Here is what Oscar and Emmy-award winning actress, and now director, Halle Berry had to say about directing “Bruised.”
On the Netflix deal announcement:
[The Netflix agreement] is a real thrill. The movie is still not a finished product, and that’s why I can’t stress enough the importance of film festivals, especially this Toronto festival.
On experiencing two broken ribs:
I didn’t want to stop because I had prepared for so long. We had rehearsed; we were ready. So my mind, my director’s mind, was just keep going. And I compartmentalized that, and I just kept going: ‘I’m not going to stop. I’ve come too far. I’m going to act as if this isn’t hurting. I’m going to will myself through it.’ And so we did.

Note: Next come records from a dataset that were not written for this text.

(* ===== verification/Secrets.v ===== *)
(** * The secret store ([secrets_store.py], [secrets_file.py], [secrets.py])

    IMAP passwords and refresh tokens in a 0600 JSON file, replaced by rename.  The
    file system is the directory's mode, the file and the temporary file; a write is
    its sequence of system calls, any of which can fail or be the last one before
    the process is killed.  The keyring backend is third-party code. *)
From S2P Require Import Prelude PyStr Errors Score Odict Json Query JsonText.
Import Json_text.

Record secret_file := SecretFile { sf_mode : Z; sf_text : option pystr (* [None]: not UTF-8 *) }.
Record secret_dir := SecretDir { sd_mode : option Z (* [None]: no directory *); sd_file : option secret_file; sd_tmp : option secret_file }.
Inductive secret_error :=
  | SecretsFileCorrupt | InsecureSecretsFile | InsecureSecretsDirectory | StaleSecretsTempFile | Undecodable | WriteFailed.
Inductive kind := Password | RefreshToken.
#[export] Instance kind_eq_dec : EqDecision kind.
Proof. solve_decision. Defined.
#[export] Instance kind_countable : Countable kind :=
  inj_countable' (fun k => match k with Password => true | RefreshToken => false end) (fun b : bool => if b then Password else RefreshToken)
    (fun k => match k with Password => eq_refl | RefreshToken => eq_refl end).

Module Secrets.
Implicit Types (d : secret_dir) (m : list (pystr * pystr)).

(** ** [secrets_store.py] *)

Definition SECRETS_FILE_MODE : Z := 384.             (* 0o600 *)
Definition SECRETS_DIR_MODE : Z := 448.              (* 0o700 *)
Definition GROUP_AND_OTHER_BITS : Z := 63.           (* 0o077 *)
Definition GROUP_WRITE_BIT : Z := 16.
Definition OTHER_WRITE_BIT : Z := 2.
Definition SECRETS_FORMAT_VERSION : Z := 1.
Definition REFRESH_SUFFIX : pystr := lit ":refresh".
Definition refresh_username (account_name : pystr) : pystr := account_name ++ REFRESH_SUFFIX.
Definition username (account_name : pystr) (k : kind) : pystr :=
  match k with Password => account_name | RefreshToken => refresh_username account_name end.
Definition mode_is_private (mode : Z) : bool := Z.land mode GROUP_AND_OTHER_BITS =? 0.
Inductive DirectoryExposure := PRIVATE | GROUP_WRITABLE | WORLD_WRITABLE.
#[export] Instance exposure_eq_dec : EqDecision DirectoryExposure.
Proof. solve_decision. Defined.
Definition directory_exposure (mode : Z) : DirectoryExposure :=
  if negb (Z.land mode OTHER_WRITE_BIT =? 0) then WORLD_WRITABLE
  else if negb (Z.land mode GROUP_WRITE_BIT =? 0) then GROUP_WRITABLE else PRIVATE.

Definition file_layout : layout := Layout (Some 2%nat) (lit ",") (lit ": ") false true.
Definition store_json m : json :=
  JObj [(lit "version", JInt SECRETS_FORMAT_VERSION); (lit "secrets", JObj (map (fun e => (e.1, JStr e.2)) m))].
Definition serialise m : pystr := dumps file_layout (store_json m).
(** An entry of the mapping, which must be a pair of strings. *)
Definition entry (e : pystr * json) : option (pystr * pystr) :=
  match e.2 with JStr v => Some (e.1, v) | _ => None end.
Section text.
Context `{PyFloatText}.

Definition deserialise (text : pystr) : res secret_error (list (pystr * pystr)) :=
  match loads text with
  | Some (JObj data) =>
      guard! equals_int SECRETS_FORMAT_VERSION (default JNull (od_get (lit "version") data)) else SecretsFileCorrupt in
      match default JNull (od_get (lit "secrets") data) with
      | JObj o => match mapM entry o with Some m => Ok m | None => Err SecretsFileCorrupt end
      | _ => Err SecretsFileCorrupt
      end
  | _ => Err SecretsFileCorrupt
  end.

(** ** [secrets_file.py] *)

(** [_check_parent_directory], without the warning. *)
Definition check_parent_directory d : res secret_error () :=
  match sd_mode d with
  | None => Ok ()
  | Some mode => guard! negb (bool_decide (directory_exposure mode = WORLD_WRITABLE)) else InsecureSecretsDirectory in Ok ()
  end.
Definition read d : res secret_error (list (pystr * pystr)) :=
  let* _ := check_parent_directory d in
  match sd_file d with
  | None => Ok []
  | Some f =>
      guard! mode_is_private (sf_mode f) else InsecureSecretsFile in
      match sf_text f with Some t => deserialise t | None => Err Undecodable end
  end.

(** How a write ends: it runs through; the process is killed after the [n]th call,
    with [k] characters written; or the call after the [n]th raises. *)
Inductive write_end := Completes | Killed (n k : nat) | Raises (n k : nat).
Record umask_env := UmaskEnv { ue_umask : Z; ue_end : write_end }.
Definition masked (e : umask_env) (mode : Z) : Z := Z.land mode (Z.lnot (ue_umask e)).
(** The directory after [n] of the calls of [_write]: [mkdir], [open], [write] (or a
    part of it), [chmod], [replace], then the syncs. *)
Definition after_calls (e : umask_env) (text : pystr) d (n k : nat) : secret_dir :=
  let made := SecretDir (Some (default (masked e SECRETS_DIR_MODE) (sd_mode d))) (sd_file d) (sd_tmp d) in
  let temp mode t := SecretDir (sd_mode made) (sd_file d) (Some (SecretFile mode (Some t))) in
  match n with
  | 0%nat => d
  | 1%nat => made
  | 2%nat => temp (masked e SECRETS_FILE_MODE) (take k text)
  | 3%nat => temp (masked e SECRETS_FILE_MODE) text
  | 4%nat => temp SECRETS_FILE_MODE text
  | _ => SecretDir (sd_mode made) (Some (SecretFile SECRETS_FILE_MODE (Some text))) None
  end.
(** The handler: [tmp.unlink(missing_ok=True)]. *)
Definition cleanup d : secret_dir := SecretDir (sd_mode d) (sd_file d) None.
Definition encodable (s : pystr) : bool := negb (existsb Query.is_surrogate s).
(** [_write] of the text: the directory after it, and [None] when the process was
    killed. *)
Definition write_text (e : umask_env) (text : pystr) d : secret_dir * option (res secret_error ()) :=
  match ue_end e with
  | Killed 0%nat _ => (d, None)
  | Raises 0%nat _ => (d, Some (Err WriteFailed))
  | Killed 1%nat _ => (after_calls e text d 1%nat 0%nat, None)
  | _ =>
      match sd_tmp d with
      | Some _ => (after_calls e text d 1%nat 0%nat, Some (Err StaleSecretsTempFile))
      | None =>
          if encodable text then
            match ue_end e with
            | Completes => (after_calls e text d 5%nat 0%nat, Some (Ok ()))
            | Killed n k => (after_calls e text d n k, None)
            | Raises n k => ((if (n <=? 1)%nat then id else cleanup) (after_calls e text d n k), Some (Err WriteFailed))
            end
          else match ue_end e with
               | Killed n k => (after_calls e text d (n `min` 2)%nat 0%nat, None)
               | _ => (cleanup (after_calls e text d 2%nat 0%nat), Some (Err WriteFailed))      (* UnicodeEncodeError *)
               end
      end
  end.
Definition write (e : umask_env) m d : secret_dir * option (res secret_error ()) := write_text e (serialise m) d.

Definition get (username : pystr) d : res secret_error (option pystr) :=
  let* secrets := read d in Ok (od_get username secrets).
Definition set (e : umask_env) (username value : pystr) d : secret_dir * option (res secret_error ()) :=
  match read d with Ok secrets => write e (od_set username value secrets) d | Err x => (d, Some (Err x)) end.
(** [set] of a username to [None]: a mapping with a JSON null. *)
Definition null_json m (username : pystr) : json :=
  JObj [(lit "version", JInt SECRETS_FORMAT_VERSION);
        (lit "secrets", JObj (od_set username JNull (map (fun e => (e.1, JStr e.2)) m)))].
Definition set_null (e : umask_env) (username : pystr) d : secret_dir * option (res secret_error ()) :=
  match read d with
  | Ok secrets => write_text e (dumps file_layout (null_json secrets username)) d
  | Err x => (d, Some (Err x))
  end.
Definition delete (e : umask_env) (username : pystr) d : secret_dir * option (res secret_error ()) :=
  match read d with
  | Ok secrets => match od_get username secrets with
                  | None => (d, Some (Ok ()))
                  | Some _ => write e (od_del username secrets) d
                  end
  | Err x => (d, Some (Err x))
  end.
(** [secrets.py]: the password and the refresh token of an account. *)
Definition get_secret (account_name : pystr) (k : kind) d := get (username account_name k) d.
Definition change_secret (e : umask_env) (account_name : pystr) (k : kind) (value : option pystr) d :=
  match value with Some v => set e (username account_name k) v d | None => delete e (username account_name k) d end.
(** [accounts.clear_secret] *)
Definition clear_secret (e : kind -> umask_env) (account_name : pystr) d : secret_dir * option (res secret_error ()) :=
  match change_secret (e Password) account_name Password None d with
  | (d, Some (Ok _)) => change_secret (e RefreshToken) account_name RefreshToken None d
  | r => r
  end.

(** ** [secrets_migrate.py] and [cli.migrate_secrets] *)

Record MigrationItem := Item { mi_account_name : pystr; mi_username : pystr; mi_kind : kind; mi_value : option pystr }.
Record MigrationPlan := Plan { to_copy : list MigrationItem; absent : list MigrationItem }.
(** [source]: the mapping read from the keyring, a missing key as [None]. *)
Definition items (account_names : list pystr) (source : pystr -> option pystr) : list MigrationItem :=
  flat_map (fun name => map (fun k => Item name (username name k) k (source (username name k))) [Password; RefreshToken]) account_names.
Definition plan_secret_migration (account_names : list pystr) (source : pystr -> option pystr) : MigrationPlan :=
  let all := items account_names source in
  Plan (filter (fun it => is_Some (mi_value it)) all) (filter (fun it => mi_value it = None) all).
(** The copying loop; [e] is how each item's write goes. *)
Fixpoint copy (e : MigrationItem -> umask_env) (l : list MigrationItem) d : secret_dir * option (res secret_error ()) :=
  match l with
  | [] => (d, Some (Ok ()))
  | it :: l =>
      match mi_value it with
      | None => (d, Some (Err WriteFailed))                                (* ClickException, not reached *)
      | Some value => match set (e it) (mi_username it) value d with
                      | (d, Some (Ok _)) => copy e l d
                      | r => r
                      end
      end
  end.
Definition migrate_secrets (e : MigrationItem -> umask_env) (account_names : list pystr) (keyring : pystr -> option pystr) (dry_run : bool) d :=
  let plan := plan_secret_migration account_names keyring in
  if dry_run then (d, Some (Ok ())) else copy e (to_copy plan) d.
End text.

(** ** [secrets.configure] *)
Inductive backend := Keyring | FileStore (path : pystr).
(** The installed backend and whether a named config pinned it. *)
Record selection := Selection { se_store : backend; se_pinned : bool }.
Definition configure (configured : backend) (named_config : bool) (s : selection) : selection :=
  if se_pinned s && negb named_config then s else Selection configured named_config.
End Secrets.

On winning the Oscar for “Monster’s Ball”:
Every time when Oscar time comes round, I get reflective and I think maybe this year, maybe this year, and it’s heartbreaking that other women haven’t stood there.
On why she directed the film:
I’d been thinking about directing, but I thought this was too big of a role, and star in this big role, but I was encouraged by a friend. Once I embraced that concept, I had to go to the producers and pitch myself as the director. And to my surprise, they said yes.
On the importance of film festivals:
I can’t stress enough the importance of festivals, and especially this festival [TIFF].